Рупова Р.М.: У меня сложилось впечатление, что Вы хотели выступить в роли пациента и больного, но в Вашей речи есть все, что нужно, чтобы выйти из этой проблемы.

Василюк Ф.Е.: Отличный ход. Идем дальше.

Рупова Р.М.: Вы сами сказали, что психотерапия — порождение больной культуры, и оставаться в ней, в плоскости этой же культуры, значит никуда не идти и ничего не менять. И опять же, Вы сами сказали, что тут вопрос в норме. Что есть норма? Для того, чтобы сделать следующий шаг, надо эту норму увидеть не в плоскости больной культуры, а в плоскости новой антропологии, о которой Вы сказали. Новая антропология, конечно, лежит уже в другой плоскости, более высокой, в духовной сфере, в сфере православной антропологии. И если, опираясь на эти нормы, осуществлять в качестве психотерапевта корректирующую деятельность, то будет, мне кажется, реальная помощь обществу. Получается такая позиция духовного учительства.

Василюк Ф.Е.: Я сначала думал утешиться Вашими словами, но боюсь, у меня это не получится. Логически и теоретически все было бы хорошо. Ну да, действительно есть православие, есть Церковь, есть учение Отцов, есть и богословие, развиваемое в антропологии. Чего же более? Бери и пользуйся. Вот падшая несчастная культура, вот несчастные падшие пациенты. Так неси разумное, доброе, вечное туда. Вмонтируй, вставляй, проповедуй, учительствуй, и все будет на своих местах. Но что-то не дает занять эту 19 позицию. И, может быть, вот почему. Вы наверняка знаете один из таких эмпирических, опытно открытых законов эффективности психотерапии, это закон конгруэнтности, то есть соответствия терапевта самому себе.
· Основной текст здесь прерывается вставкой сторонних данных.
(** A shutdown that has reached the owner lock has nothing left to close. *)
Lemma owner_lock_last c closed rest :
  closed ++ rest = teardown_order c -> ROwnerLock ∈ closed -> rest = [].
Proof.
  intros E Hin. destruct rest as [|r rest]; [done|]. exfalso.
  pose proof (teardown_order_sorted c) as Hs. rewrite <- E in Hs.
  pose proof (StronglySorted_app_1_elem_of _ _ _ _ _ Hs Hin (list_elem_of_here r rest)) as Hp.
  destruct Hp as [Hp|[[Hp _]|(i & j & Hp & _)]]; [|done..]. destruct r; cbn in Hp; lia.
Qed.

(** C19: A shutdown follows the seven steps of its protocol, whatever the callers
    do meanwhile and whether or not the drain times out.  At every moment the
    resources closed are in the order of the protocol, each once, and are among
    those the shutdown was given; when the owner lock is closed every other
    resource has been, and so has every resource when the shutdown ends; and
    nothing but the listeners is closed before admission is closed and every
    permit has been released. *)
Theorem teardown_joins_callers name h c t :
  host_run (new_host name) h -> sh_Authority c = true ->
  teardown_run (mkteardown h (ExecuteShutdownDrain c) None []) t ->
  StronglySorted precedes (td_closed t) /\ List.NoDup (td_closed t) /\
  (forall r, In r (td_closed t) -> has_component c r) /\
  (In ROwnerLock (td_closed t) \/ td_todo t = [] -> forall r, has_component c r -> In r (td_closed t)) /\
  (forall r, In r (td_closed t) -> early r = false -> drained t).
Proof.
  intros Hr Ha Ht. destruct (teardown_stages name h c t Hr Ha Ht) as [Ho Hd].
  pose proof (teardown_order_sorted c) as Hs. rewrite <- Ho in Hs. apply StronglySorted_app_1_l in Hs.
  split_and!; [done| | | |done].
  - clear -Hs. induction (td_closed t) as [|r l IH]; [constructor|].
    apply StronglySorted_cons in Hs as [Hr Hl]. constructor; [|by apply IH].
    intros Hin. rewrite List.Forall_forall in Hr. by apply (precedes_irrefl r), Hr.
  - intros r Hin. apply elem_teardown_order. rewrite <- Ho. apply elem_of_app. left. by apply list_elem_of_In.
  - intros Hend r Hc%elem_teardown_order.
    assert (concat (map closes (td_todo t)) = []) as Hn.
    { destruct Hend as [Hl| ->]; [|done]. eapply owner_lock_last; [exact Ho|by apply list_elem_of_In]. }
    rewrite <- Ho, Hn, app_nil_r in Hc. by apply list_elem_of_In.
Qed.

(** *** A shutdown is never stuck *)
Lemma live_filter_length (h : host) (i : nat) p :
  h_permits h !! i = Some p -> sp_released p = false -> length (live (Release i h)) < length (live h).
Proof.
  destruct p as [s b]. intros E Hb. cbn in Hb. subst b. unfold Release. rewrite E. cbn.
  destruct h as [a ps]. cbn in E. destruct (live_release a ps i s E) as (l1 & l2 & E1 & E2).
  rewrite (live_auth _ a (<[i := _]> ps)), E1, E2, !length_app. cbn. lia.
Qed.
Lemma live_witness (h : host) : live h <> [] ->
  exists (i : nat) p, h_permits h !! i = Some p /\ sp_released p = false.
Proof.
  unfold live. induction (h_permits h) as [|p ps IH]; [done|]. cbn. destruct (sp_released p) eqn:E.
  - intros (i & q & Hi & Hq)%IH. by exists (S i), q.
  - intros _. by exists 0, p.
Qed.
Lemma release_all h : exists h', host_run h h' /\ live h' = [].
Proof.
  remember (length (live h)) as n eqn:En. revert h En.
  induction n as [n IH] using (well_founded_induction lt_wf). intros h ->.
  destruct (live h) as [|s l] eqn:E; [by exists h; split; [apply rtc_refl|]|].
  destruct (live_witness h) as (i & p & Hi & Hp); [by rewrite E|].
  pose proof (live_filter_length h i p Hi Hp) as Hlt. rewrite E in Hlt.
  destruct (IH _ Hlt _ eq_refl) as (h' & Hr & Hl). exists h'. split; [|done].
  eapply rtc_l; [apply hs_release|exact Hr].
Qed.
Lemma callers_run h h' todo err closed :
  host_run h h' -> teardown_run (mkteardown h todo err closed) (mkteardown h' todo err closed).
Proof. induction 1; [apply rtc_refl|]. eapply rtc_l; [by apply ts_caller|done]. Qed.

Lemma todo_finishes todo : forall h err closed, host_inv h -> live h = [] ->
  exists t', teardown_run (mkteardown h todo err closed) t' /\ td_todo t' = [].
Proof.
  assert (forall h, host_inv h -> live h = [] -> activeOps (h_auth h) = 0%Z) as Hz.
  { intros h Hi Hl. by rewrite (hi_count h Hi), Hl. }
  induction todo as [|k todo IH]; intros h err closed Hi Hl; [eexists; split; [apply rtc_refl|done]|].
  destruct k as [r result| |late].
  - destruct (IH h (recordErr err result) (closed ++ [r]) Hi Hl) as (t' & Hr & Ht). exists t'. split; [|done].
    eapply rtc_l; [apply ts_close|exact Hr].
  - assert (host_inv (SetUnavailable h)) as Hi' by (eapply host_step_inv; [apply hs_unavailable|done]).
    destruct (IH (SetUnavailable h) (recordErr err None) closed Hi' Hl) as (t' & Hr & Ht).
    exists t'. split; [|done]. eapply rtc_l; [apply ts_drain|]. eapply rtc_l; [|exact Hr].
    apply (ts_joined _ false). by apply Hz.
  - destruct (IH h (recordErr err (if late then Some late_join else None)) closed Hi Hl) as (t' & Hr & Ht).
    exists t'. split; [|done]. eapply rtc_l; [|exact Hr]. apply ts_joined. by apply Hz.
Qed.

(** a shutdown is never stuck: from every state it can reach, once the
    callers release their permits it runs to its end. *)
Theorem teardown_completes name h c t :
  host_run (new_host name) h -> teardown_run (mkteardown h (ExecuteShutdownDrain c) None []) t ->
  exists t', teardown_run t t' /\ td_todo t' = [].
Proof.
  intros Hr Ht. pose proof (host_run_inv _ _ Hr (new_host_inv name)) as Hi.
  assert (host_inv (td_host t)) as Hit.
  { clear Hr. remember (mkteardown h _ _ _) as t0 eqn:E. assert (host_inv (td_host t0)) as H0 by by subst.
    clear E Hi. induction Ht as [|t1 t2 t3 Hs _ IH]; [done|]. apply IH. by eapply host_td_step. }
  destruct t as [ht todo err closed]. destruct (release_all ht) as (h' & Hrun & Hl).
  destruct (todo_finishes todo h' err closed) as (t' & Hr' & Ht'); [by eapply host_run_inv|done|].
  exists t'. split; [|done]. etransitivity; [by apply callers_run|exact Hr'].
Qed.

(** ** A host with one effect in flight, shut down *)
Definition busy_host : host := snd (AcquireEffect "pair" "TIMEOUT_MONITOR" (new_host "operator")).
Lemma busy_run : host_run (new_host "operator") busy_host.
Proof. eapply rtc_l; [apply hs_exclusive|apply rtc_refl]. Qed.
Example busy_excludes :
  fst (AcquireMaintenance "pair" "m" busy_host) = inl (NewError "host: pair already locked by EFFECT:TIMEOUT_MONITOR")
  /\ fst (Acquire busy_host) = inl (NewError "host: cannot acquire global scope while pair scopes are active")
  /\ fst (Acquire (Release 0 busy_host)) = inr 1.
Proof. vm_compute. done. Qed.
(** The body with every decision a boolean of its own. *)
Definition run_plan (parse db policies abs : bool) (stat : stat_result) (resolve : bool) (lease : lease_result)
    (create prepare open identity ao scan poller pipe listen ready hold clean : bool) : Body unit :=
  let take := match lease with
              | LeaseOk => fun d => emit LeaseTaken
                  (mkdaemon (cleanupOnEarlyErr d) (d_store d) (d_pinned d) true (d_trace d))
              | LeaseContended => fails SharingViolation
              | LeaseFailed => fails RunFailed
              end in
  require parse;;; require db;;; require policies;;; require abs;;;
  match stat with
  | StatNew => require resolve;;; take;;; require create;;; pin FileCreated
  | StatFailed => fails RunFailed
  | StatExists => require prepare;;; pin FilePinned;;; take
  end;;;
  require open;;; opened;;; require identity;;; require ao;;; require scan;;; emit ScanCompleted;;;
  (require poller;;; emit PollerStarted;;; emit MonitorStarted);;;
  ((if pipe then emit PipeStarted else close_schedulers_early;;; fails RunFailed);;;
   (if listen then emit HTTPStarted else emit PipeClosed;;; close_schedulers_early;;; fails RunFailed));;;
  (if ready then emit ReadyWritten else ret tt);;;
  require hold;;; disarm;;;
  emits [PipeClosed; HTTPClosed; AdmissionClosed; CallersJoined; PollerStopped; MonitorStopped;
         StoreClosed; MetadataCleaned; FileUnpinned; LeaseReleased];;;
  require clean.

Definition finish (r : (run_error + unit) * daemon) : (run_error + unit) * list event :=
  let '(r, d) := r in (r, d_trace d ++ early_cleanup d).

Ltac stage := first [reflexivity | vm_compute; reflexivity].

(** The rest of the body, once database and lock are ours. *)
Ltac owned open identity ao scan poller pipe listen ready clean :=
  destruct open; [|stage]; destruct identity; [|stage]; destruct ao; [|stage];
  destruct scan; [|stage]; destruct poller; [|stage]; destruct pipe; [|stage]; destruct listen; [|stage];
  destruct ready, clean; stage.

Lemma plan_lawful parse db policies abs stat resolve lease create prepare open identity ao scan poller
    pipe listen ready hold clean :
  hold = true ->
  lawful (match lease with LeaseContended => true | _ => false end) clean
    (finish (run_plan parse db policies abs stat resolve lease create prepare open identity ao scan poller
               pipe listen ready hold clean (mkdaemon true false false false []))) = true.
Proof.
  intros ->.
  destruct parse; [|stage]. destruct db; [|stage]. destruct policies; [|stage]. destruct abs; [|stage].
  destruct stat; [| |stage].
  - destruct prepare; [|stage]. destruct lease; [|stage..].
    owned open identity ao scan poller pipe listen ready clean.
  - destruct resolve; [|stage]. destruct lease; [|stage..]. destruct create; [|stage].
    owned open identity ao scan poller pipe listen ready clean.
Qed.
Lemma database_handles_accounted_witness :
  exists p k', @PrepareExistingDB plain_kernel "C:\data\supervisor.db" [3; 5] = (inr p, k') /\
    StoreDBPath p = "C:\data\supervisor.db"%string /\ open_handles k' = [6; 3; 5] /\
    ConvertWin32PathToStorePath (CanonicalDBPath p) = Some (StoreDBPath p).
Proof.
  eexists _, _. split; [vm_compute; reflexivity|]. split; [reflexivity|]. split; [reflexivity|].
  exact (proj2 (proj1 (@database_handles_accounted plain_kernel plain_kernel_laws [3; 5])
                  "C:\data\supervisor.db"%string) _ ltac:(vm_compute; reflexivity)).
Defined.
(* ===== verification/Prelude.v ===== *)
(** * UDP Tunnel: a verification of the rendezvous server and its two clients

    The repository holds a server and two Windows clients. The server (internal/server)
    answers UDP datagrams of devices: it registers them, introduces the two ends of a
    pair, relays what they cannot send directly, and serves an HTTP interface to devices
    and to administrators over a database. The port-forwarding agent (cmd/client) pulls
    forwarding rules and keeps one KCP tunnel per peer and profile, over which it carries
    TCP connections. The LAN client (cmd/UDPTunnelLAN) puts a device into a virtual
    network: it reads packets off a TUN device, routes them, seals them per peer, and
    sends them on a direct, tunnelled or relayed path.

    ** How the files correspond to the code

    Shared ground.
    - [Prelude]: results, machine integers, time, bytes, generic lemmas, automation.
    - [GoStrings], [Base64]: what is used of strings, strconv, net, base64.
    - [Store]: the records of internal/store/store.go.  [Protocol]: internal/protocol.
    - [ServerUtil]: internal/server/util.go.
    - [GoJSON]: what encoding/json does with objects and structs.  - [WinArgs]: the
      quoting of command lines in the elevate_windows.go and service_windows.go of both
      clients.  - [Machine]: internal/machineid and the device ids.
    - [Gorm]: tables behind gorm.io/gorm, a class with laws.

    The packet layer of the LAN client.
    - [Session]: internal/packet/session.go. Replay window, nonces, sealing and opening,
      key agreement.  - [Router]: internal/packet/router.go.  - [Link]:
      internal/packet/link.go.  - [Vnet]: internal/vnet/network.go.
    - [LanIdentity]: internal/lan.  - [SecureFrame]: internal/secure/frame.go.

    The server.
    - [ControlStore]: internal/controlstore, the database; [ControlLaws]: that it does
      what the handlers are proved against.  - [Settings], [SettingsLaws]:
      internal/config, internal/server/settings.go and the settings across restarts.
    - [AgentServe], [AgentLaws], [Views]: handlers_agent.go, handlers_admin.go, views.go.
    - [Releases]: handlers_release.go and the installers.
    - [ServerMain]: the start, cmd/server and server.go, and the routes, http.go.
    - [ServerUDP]: internal/server/udp.go.  - [Relay]: internal/lantransport and
      internal/server/lan_packet_relay.go.
    - [AdminAuth]: auth_jwt.go, auth.go and the change of the password.
    - [LanAlloc], [LanAdmin], [LanServe]: handlers_lan.go.  - [LanPolicy], [LanStates]:
      what follows from them, up to the routers of the devices.

    The LAN runtime, cmd/UDPTunnelLAN/packet_runtime.go.
    - [Pending]: traffic classes and the queue of frames without a path.
    - [Replay]: the sending loop, over the interface [Replay.Transport].
    - [Paths]: session intents, hot and learned paths.
    - [P2PState], [P2P]: the peers and every operation on them; [P2PInv]: the runtime as
      a transition system; [P2PTransport]: the proof that it implements the interface;
      [Rotation], [Delivery]: what follows end to end.
    - [LanClient]: the adapter, router and links of a start, main.go.  - [Wintun]: the
      adapter itself, internal/wintun.  - [LanLoops]: the other loops of the runtime, its
      keys and readiness.
    - [LanMain]: the files of internal/lan, config_ui.go, elevate_windows.go,
      bootstrap.go, and what a command line starts.

    The port-forwarding agent.
    - [Forward]: internal/forward/forward.go.  - [AgentTunnel]: runTunnelOnce of
      cmd/client/main.go and internal/tunnel.  - [Agent]: the worker of a tunnel.
    - [AgentLoop]: the loop over all of them.
    - [ClientConfig]: its configuration, file and settings page.  - [Updates]: update.go,
      version.go.  - [Bootstrap]: its requests to the server.  - [NatProbe]: the probe of
      the NAT.  - [TunnelRun]: a run of a tunnel from its socket to its end, and what its
      worker does then.  - [ClientPages]: the page's hooks per mode, the update helper, the
      events of the loop.  - [ClientMain]: what a command line starts, from all of these.
    Used by both clients: [Conversations], internal/tunnel; [Upnp], internal/upnp;
    [WinService], the service_windows.go of both. [FastPath]: internal/lanfastpath, which
    nothing calls.

    ** How the code is represented

    A struct is a record, an enumeration an inductive type or the code's own string, a
    map a [gmap]. An operation is a function from the state to the new state with its
    answer and the effects it has outside (datagrams, database writes, HTTP posts), in
    order; a guard of the code is a test in the same place. A call that returns a value
    and an error is a [result] or an [option]. What runs under a mutex runs as one step;
    what the code starts with [go] is a step of its own, and the steps interleave freely
    in the transition systems ([P2PInv.p2p_step], [AgentTunnel.tun_step],
    [Agent.worker_step], [AgentLoop.agent_reachable]). Integers that can wrap carry
    their wrap-around ([u16], [u32], [u64], [i64]); lengths and times that cannot in any
    run are plain. The clock, random bytes, name resolution and the outcome of a write
    are arguments or fields of an environment record. Where Go walks a map the model
    walks [map_to_list], and theorems about such a walk do not depend on its order
    unless they say so.

    Third-party code is a class or a record with laws: AEADs, X25519 and HKDF
    ([Session.AEADLaws], [Session.X25519Laws]), Ed25519 ([LanIdentity.Ed25519Laws]),
    SHA-256, HMAC, bcrypt and JSON of claims ([AdminAuth.AuthPrimitives]), encoding/json
    of messages and objects ([Protocol.MessageJSON], [GoJSON.GoJSONLaws]), time stamps
    and durations ([GoStrings.GoTimeLaws], [Settings.GoDuration]), the routing of gin
    ([ServerMain.Gin]) and the tables of gorm and MySQL ([Gorm.GormLaws]). The handlers
    are proved against interfaces of the database ([AdminAuth.AdminStore],
    [LanAdmin.LanStore]), which [ControlLaws] discharges. Files are a map from paths to
    contents with what may be read and written ([ClientConfig.FS]). Each class has an
    instance by a concrete function, with which the witnesses of the theorems are
    evaluated.

    ** What the theorems show

    - Packets on the LAN: a sealed frame is delivered at most once, in every order of
      arrival, exactly when an abstract 64-entry window admits it ([Session]); the router
      forwards exactly the packets it should and its MSS clamp is right ([Router]); the
      sessions, the pending queue, the hot paths and the flags of a peer keep their
      invariants in every run ([Link], [Pending], [Paths], [P2PInv]); the sending loop
      neither stalls nor loses a frame it reported sent ([Replay], [P2PTransport]); what
      one device sends another writes to its TUN device, directly and relayed
      ([Delivery]).
    - The server: who can change the registered peers, whom the relays forward to, the
      bounds of the relay queue ([ServerUDP], [Relay]); the sessions of administrators
      ([AdminAuth]); the allocation of addresses terminates and finds a free one
      ([LanAlloc]); the policy an administrator writes is the policy the routers of the
      devices enforce ([LanPolicy]); the views are faithful to the reports ([LanStates]).
      The database does what the handlers count on ([ControlLaws]); settings survive a
      restart ([SettingsLaws]); the rules of a device never share a port ([AgentLaws]);
      an uploaded installer is the one handed out ([Releases]); no handler is reached
      past its guard ([ServerMain]).
    - The agent: two agents of a rule meet and open one conversation ([AgentTunnel]); the
      workers are those of the rules, no wake-up is lost ([AgentLoop]); forwarded streams
      are transparent ([Forward]); a restart settles on one configuration
      ([ClientConfig]), the probe finds the NAT ([NatProbe]), the agent runs with what
      the server serves ([ClientMain]), a release is installed only with its checksum
      ([Updates]).
    - Both clients: what a page without rights saves reaches the file through the
      elevated helper ([ClientMain], [LanMain], over [WinArgs]); a device keeps its
      identity ([LanMain]); a port mapping holds while it is renewed ([Upnp]); the packets
      of a conversation reach it ([Conversations]).

    Some theorems show that the code does not do what it means to: the replay window
    moves for an unauthenticated frame ([Session.forged_frame_moves_window]), a frame
    can be removed in place of another ([Pending.remove_after_expiry_drops_wrong_frame]),
    a rotation keeps sending to a dead tunnel ([Rotation]), a refresh token can be used
    twice in a race ([AdminAuth]), a changed prefix strands its devices ([LanPolicy]),
    a relayed tunnel is cut, an unsealed punch is taken and UPnP tears tunnels down
    ([AgentTunnel], [AgentLoop]), rules and networks created disabled are enabled
    ([AgentLaws], [ControlLaws]), a server whose key was removed hears nobody and one
    that gained a key stays in the legacy mode ([ServerMain], [SettingsLaws]), a LAN
    client whose first request fails never tries again ([LanMain]), one conversation id
    in 256 is deaf ([Conversations]), an agent's mapping is never renewed ([Upnp]), a
    service slow to stop is not restarted ([WinService]), the path of a service doubles
    its backslashes ([WinArgs]).

    ** Bounds and fuel

    Functions with a fuel argument get enough by construction: the loops that shed
    pending frames run with the length of the queue, each turn drops one
    ([Pending]); the walk over option bytes of a TCP header with the length of the
    header ([Router]); the search for a free address with the number of addresses of the
    network, and [LanAlloc.allocateVirtualAddress_correct] shows it is enough; reading a
    line with the length of what can be read ([Forward]); the search for a free prefix
    with its 256 candidates ([Vnet]).

    ** Not modelled

    - Third-party protocols: KCP, smux, TLS, gin, gorm and MySQL, gateways' port mapping,
      the Windows driver, netsh, PowerShell and the service manager. They are classes, or
      their outcomes are arguments; SessionStats of internal/tunnel reads a private field
      of KCP by reflection.
    - Trays, icons, log files, the HTML of the pages, opening a browser: calls of the
      system without a state of their own. The stubs of other
      systems, which do nothing or refuse.
    - The administrator's front end (frontend-admin), which is no Go.
    *)

From Stdlib Require Export Strings.Byte Strings.String ZArith Lia.
From stdpp Require Export prelude gmap strings sorting list pretty.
Если я, прошу прощения, был бы святым, то Ваш совет с удовольствием принял. Почему? Потому что я мог бы всегда соответствовать в терапевтическом акте самому себе, проповедовать, учительствовать. Мои слова не расходились бы с моим душевным состоянием, с моим делом, с моей жизнью. Но тот, каков я есть, — я боюсь впасть в состояние неконгруэнтности, в профанацию. Тут есть и всякие духовные опасности, разумеется. Но попросту, есть опасность фальши. Поэтому получается, что мы лишены, к сожалению, такой возможности. Можно взять готовый духовный опыт и его в этом готовом виде привносить в терапию. Если нам повезет, Бог даст, то иногда, в каком-то конкретном акте взаимодействия, этот опыт может быть заново порожден. Вот если заново, тогда неважно кто он, пациент, и кто я сейчас, если мы совершим какие-то душевные усилия по взаимопониманию, работе с собой и так далее, и здесь родится то, что теоретически осмысляется как православная антропология, — тогда вот такое маленькое чудо произойдет. Но это не гарантировано, и этого нельзя принять как некую профессиональную позицию и установку.